* [Given data]:
(* ===== verification/Cron.v ===== *)
(** * Cron expressions (utils/cron.ts, validators/schedule-validator.ts)

    A time is a number of milliseconds since the epoch (JsDate).  [nextCronRun]
    tries the 527,040 minutes of 366 days, the bound of its loop. *)

From S2P Require Import Prelude JsString JsNum JsDate DomainTypes.
From Stdlib Require Import Ascii SpecFloat.
Open Scope Z_scope.

(** ** [matchesCron] *)

(** [v % x === 0] for an integer [v] and a number [x > 0]: the remainder of
    floating-point numbers is exact, so it is zero when [v] is a multiple of [x]. *)
Definition multiple_of (v : Z) (x : num) : bool :=
  match x with
  | S754_finite false m e =>
      if 0 <=? e then v mod (Z.pos m * 2 ^ e) =? 0 else (v * 2 ^ (- e)) mod Z.pos m =? 0
  | S754_infinity false => v =? 0
  | _ => false
  end.

Definition matchField (expr : string) (value : Z) : bool :=
  if bool_decide (expr = "*") then true
  else if starts_with expr "*/" then
    let step := string_to_num (slice_from expr 2) in
    num_ltb num_zero step && multiple_of value step
  else if includes expr "," then
    existsb (λ x, num_eqb x (num_of_Z value)) (string_to_num <$> split expr ","%char)
  else num_eqb (string_to_num expr) (num_of_Z value).

Definition matchesCron (expression : string) (date : Z) : bool :=
  match trim_split_spaces expression with
  | [minExpr; hourExpr; domExpr; monthExpr; dowExpr] =>
      matchField minExpr (getUTCMinutes date) && matchField hourExpr (getUTCHours date)
      && matchField domExpr (getUTCDate date) && matchField monthExpr (getUTCMonth date + 1)
      && matchField dowExpr (getUTCDay date)
  | _ => false
  end.

(** ** [nextCronRun] *)

(** The loop with [n] iterations left. *)
Fixpoint cron_loop (n : nat) (expression : string) (cursor : Z) : res Z :=
  match n with
  | O => Throw (PlainError "no cron match within horizon")
  | S n' =>
      let cursor := setUTCMinutes cursor (getUTCMinutes cursor + 1) in
      if matchesCron expression cursor then Ok cursor else cron_loop n' expression cursor
  end.

Definition cron_horizon : Z := 60 * 24 * 366.

Definition nextCronRun (expression : string) (after : Z) : res Z :=
  cron_loop (Z.to_nat cron_horizon) expression (setUTCSeconds after 0 0).

(** ** [validateCron] *)

Definition FORBIDDEN : list string := ["@"; "rm "; "curl "; "wget "].

Definition validateCron (expression : string) : res unit :=
  if negb (Nat.eqb (length (trim_split_spaces expression)) 5)
  then Throw (ValidationError "cron must have 5 fields" [])
  else if existsb (includes expression) FORBIDDEN
  then Throw (ValidationError "cron expression contains forbidden token" [])
  else Ok tt.

(** ** Lemmas *)

Lemma cron_loop_spec n expression cursor :
  match cron_loop n expression cursor with
  | Ok t => ∃ k, (1 ≤ k ≤ Z.of_nat n) ∧ t = cursor + k * msPerMinute ∧ matchesCron expression t = true
              ∧ ∀ j, 1 ≤ j < k → matchesCron expression (cursor + j * msPerMinute) = false
  | Throw e => e = PlainError "no cron match within horizon"
      ∧ ∀ j, 1 ≤ j ≤ Z.of_nat n → matchesCron expression (cursor + j * msPerMinute) = false
  | OutOfFuel => False
  end.
Proof.
  revert cursor. induction n as [|n IH]; intros cursor; cbn [cron_loop]; [split; [done|lia]|].
  rewrite setUTCMinutes_add, Z.mul_1_l. cbv zeta.
  destruct (matchesCron expression (cursor + msPerMinute)) eqn:E.
  - exists 1. rewrite Z.mul_1_l. split; [lia|]. split; [done|]. split; [done|lia].
  - specialize (IH (cursor + msPerMinute)).
    assert (∀ j, cursor + msPerMinute + (j - 1) * msPerMinute = cursor + j * msPerMinute) as Hj by (intros; lia).
    destruct (cron_loop n expression _) as [t|e|]; [| |done].
    + destruct IH as (k & Hk & -> & Hm & Hmin). exists (k + 1). split; [lia|].
      split; [lia|]. split; [done|]. intros j Hjk.
      destruct (decide (j = 1)) as [->|Hne]; [by rewrite Z.mul_1_l|].
      rewrite <-Hj. apply Hmin. lia.
    + destruct IH as [-> Hmin]. split; [done|]. intros j Hjk.
      destruct (decide (j = 1)) as [->|Hne]; [by rewrite Z.mul_1_l|].
      rewrite <-Hj. apply Hmin. lia.
Qed.

(** A whole minute. *)
Definition minute_aligned (t : Z) : Prop := t mod msPerMinute = 0.

(** The whole minutes that [nextCronRun] looks at. *)
Definition in_horizon (after t : Z) : Prop :=
  minute_aligned t ∧ after < t ≤ after / msPerMinute * msPerMinute + cron_horizon * msPerMinute.

Lemma in_horizon_iff after t :
  in_horizon after t ↔
  ∃ k, 1 ≤ k ≤ cron_horizon ∧ t = after / msPerMinute * msPerMinute + k * msPerMinute.
Proof.
  unfold in_horizon, minute_aligned, cron_horizon, msPerMinute. split.
  - intros [Ha Hb]. exists (t / 60000 - after / 60000). Z.div_mod_to_equations. lia.
  - intros (k & Hk & ->). Z.div_mod_to_equations. lia.
Qed.

Lemma nextCronRun_spec expression after :
  match nextCronRun expression after with
  | Ok t => in_horizon after t ∧ matchesCron expression t = true
            ∧ ∀ t', in_horizon after t' → t' < t → matchesCron expression t' = false
  | Throw e => e = PlainError "no cron match within horizon"
            ∧ ∀ t', in_horizon after t' → matchesCron expression t' = false
  | OutOfFuel => False
  end.
Proof.
  unfold nextCronRun. rewrite setUTCSeconds_floor. set (c := after / msPerMinute * msPerMinute).
  pose proof (cron_loop_spec (Z.to_nat cron_horizon) expression c) as H.
  rewrite Z2Nat.id in H by (unfold cron_horizon; lia).
  destruct (cron_loop _ expression c) as [t|e|]; [| |done].
  - destruct H as (k & Hk & -> & Hm & Hmin). split; [|split; [done|]].
    + apply in_horizon_iff. by exists k.
    + intros t' (j & Hj & ->)%in_horizon_iff Hlt. apply Hmin. unfold c, msPerMinute in *. lia.
  - destruct H as [-> Hmin]. split; [done|]. intros t' (j & Hj & ->)%in_horizon_iff. by apply Hmin.
Qed.

(** ** Dates that do not come back within the horizon *)

Definition leap_day_cron : string := "0 0 29 2 *".

(** Whether a day (since the epoch) is a 29th of February for the matcher. *)
Definition leap_day (day : Z) : bool :=
  let t := day * msPerDay in matchField "29" (getUTCDate t) && matchField "2" (getUTCMonth t + 1).

Lemma day_of_day t : day_of (day_of t * msPerDay) = day_of t.
Proof. unfold day_of, msPerDay. Z.div_mod_to_equations. lia. Qed.

Lemma leap_day_match t : matchesCron leap_day_cron t = true → leap_day (day_of t) = true.
Proof.
  unfold matchesCron, leap_day. replace (trim_split_spaces leap_day_cron) with ["0"; "0"; "29"; "2"; "*"]
    by by vm_compute.
  rewrite !andb_true_iff. intros [[[_ Hd] Hm] _].
  unfold getUTCDate, getUTCMonth in *. rewrite day_of_day. done.
Qed.

(** The days from 2024-03-01 to 2028-02-28. *)
Definition ordinary_days : list Z := (λ k, 19783 + Z.of_nat k) <$> seq 0 1460.

Lemma no_leap_day d : 19783 ≤ d < 19783 + 1460 → leap_day d = false.
Proof.
  intros Hd. assert (forallb (λ d, negb (leap_day d)) ordinary_days = true) as H by by vm_compute.
  rewrite forallb_forall in H. apply negb_true_iff, H, list_elem_of_In.
  apply list_elem_of_fmap. exists (Z.to_nat (d - 19783)). split; [lia|]. apply elem_of_seq. lia.
Qed.

Lemma zero_field v : 0 ≤ v < 60 → matchField "0" v = true → v = 0.
Proof.
  intros Hv. assert (Forall (λ v, matchField "0" v = true → v = 0) (Z.of_nat <$> seq 0 60)) as H
    by (apply (bool_decide_unpack _); by vm_compute).
  rewrite Forall_forall in H. apply H, list_elem_of_fmap. exists (Z.to_nat v). split; [lia|].
  apply elem_of_seq. lia.
Qed.

(** ** Properties *)

(** C35: [nextCronRun] always ends.  It returns the first whole minute after [after],
    and within 366 days, that the expression matches; it throws exactly when
    there is none. *)
Theorem nextCronRun_correct (expression : string) (after : Z) :
  (∃ t, nextCronRun expression after = Ok t ∧ in_horizon after t ∧ matchesCron expression t = true
     ∧ ∀ t', in_horizon after t' → matchesCron expression t' = true → t ≤ t')
  ∨ (nextCronRun expression after = Throw (PlainError "no cron match within horizon")
     ∧ ∀ t', in_horizon after t' → matchesCron expression t' = false).
Proof.
  pose proof (nextCronRun_spec expression after) as H.
  destruct (nextCronRun expression after) as [t|e|]; [left|right|done].
  - destruct H as (Hin & Hm & Hmin). exists t. split; [done|]. split; [done|]. split; [done|].
    intros t' Hin' Hm'. destruct (decide (t ≤ t')) as [|Hlt]; [done|]. rewrite Hmin in Hm'; [done|done|lia].
  - destruct H as [-> Hn]. done.
Qed.

Lemma leap_day_fails after :
  1709164800000 ≤ after < 1803772800000 →
  nextCronRun leap_day_cron after = Throw (PlainError "no cron match within horizon").
Proof.
  intros Ha. pose proof (nextCronRun_spec leap_day_cron after) as H.
  destruct (nextCronRun leap_day_cron after) as [t|e|]; [|by destruct H as [-> _]|done].
  destruct H as ([Hal Ht] & Hm & _). pose proof Hm as Hl. apply leap_day_match in Hl.
  assert (day_of t = 19782 ∨ 19783 ≤ day_of t < 19783 + 1460) as [Hd|Hd].
  { unfold day_of, msPerDay, cron_horizon, msPerMinute in *. Z.div_mod_to_equations. lia. }
  - exfalso. unfold matchesCron in Hm.
    replace (trim_split_spaces leap_day_cron) with ["0"; "0"; "29"; "2"; "*"] in Hm by by vm_compute.
    rewrite !andb_true_iff in Hm. destruct Hm as [[[[Hmin Hhour] _] _] _].
    assert (getUTCHours t = 0) as H0.
    { apply zero_field; [|done]. unfold getUTCHours. pose proof (Z.mod_pos_bound (t / msPerHour) 24). lia. }
    assert (getUTCMinutes t = 0) as H1 by (apply zero_field; [apply Z.mod_pos_bound; lia|done]).
    unfold getUTCHours, getUTCMinutes, minute_aligned, day_of, msPerDay, msPerHour, msPerMinute in *.
    Z.div_mod_to_equations. lia.
  - rewrite no_leap_day in Hl; [done|lia].
Qed.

* [Exercise]: Find the line with "- destruct H as [-> Hn]. done." in the listing. Reproduce it and all the lines after it, exactly, through the last line.

* [Solution to this exercise]:
  - destruct H as [-> Hn]. done.
Qed.

Lemma leap_day_fails after :
  1709164800000 ≤ after < 1803772800000 →
  nextCronRun leap_day_cron after = Throw (PlainError "no cron match within horizon").
Proof.
  intros Ha. pose proof (nextCronRun_spec leap_day_cron after) as H.
  destruct (nextCronRun leap_day_cron after) as [t|e|]; [|by destruct H as [-> _]|done].
  destruct H as ([Hal Ht] & Hm & _). pose proof Hm as Hl. apply leap_day_match in Hl.
  assert (day_of t = 19782 ∨ 19783 ≤ day_of t < 19783 + 1460) as [Hd|Hd].
  { unfold day_of, msPerDay, cron_horizon, msPerMinute in *. Z.div_mod_to_equations. lia. }
  - exfalso. unfold matchesCron in Hm.
    replace (trim_split_spaces leap_day_cron) with ["0"; "0"; "29"; "2"; "*"] in Hm by by vm_compute.
    rewrite !andb_true_iff in Hm. destruct Hm as [[[[Hmin Hhour] _] _] _].
    assert (getUTCHours t = 0) as H0.
    { apply zero_field; [|done]. unfold getUTCHours. pose proof (Z.mod_pos_bound (t / msPerHour) 24). lia. }
    assert (getUTCMinutes t = 0) as H1 by (apply zero_field; [apply Z.mod_pos_bound; lia|done]).
    unfold getUTCHours, getUTCMinutes, minute_aligned, day_of, msPerDay, msPerHour, msPerMinute in *.
    Z.div_mod_to_equations. lia.
  - rewrite no_leap_day in Hl; [done|lia].
Qed.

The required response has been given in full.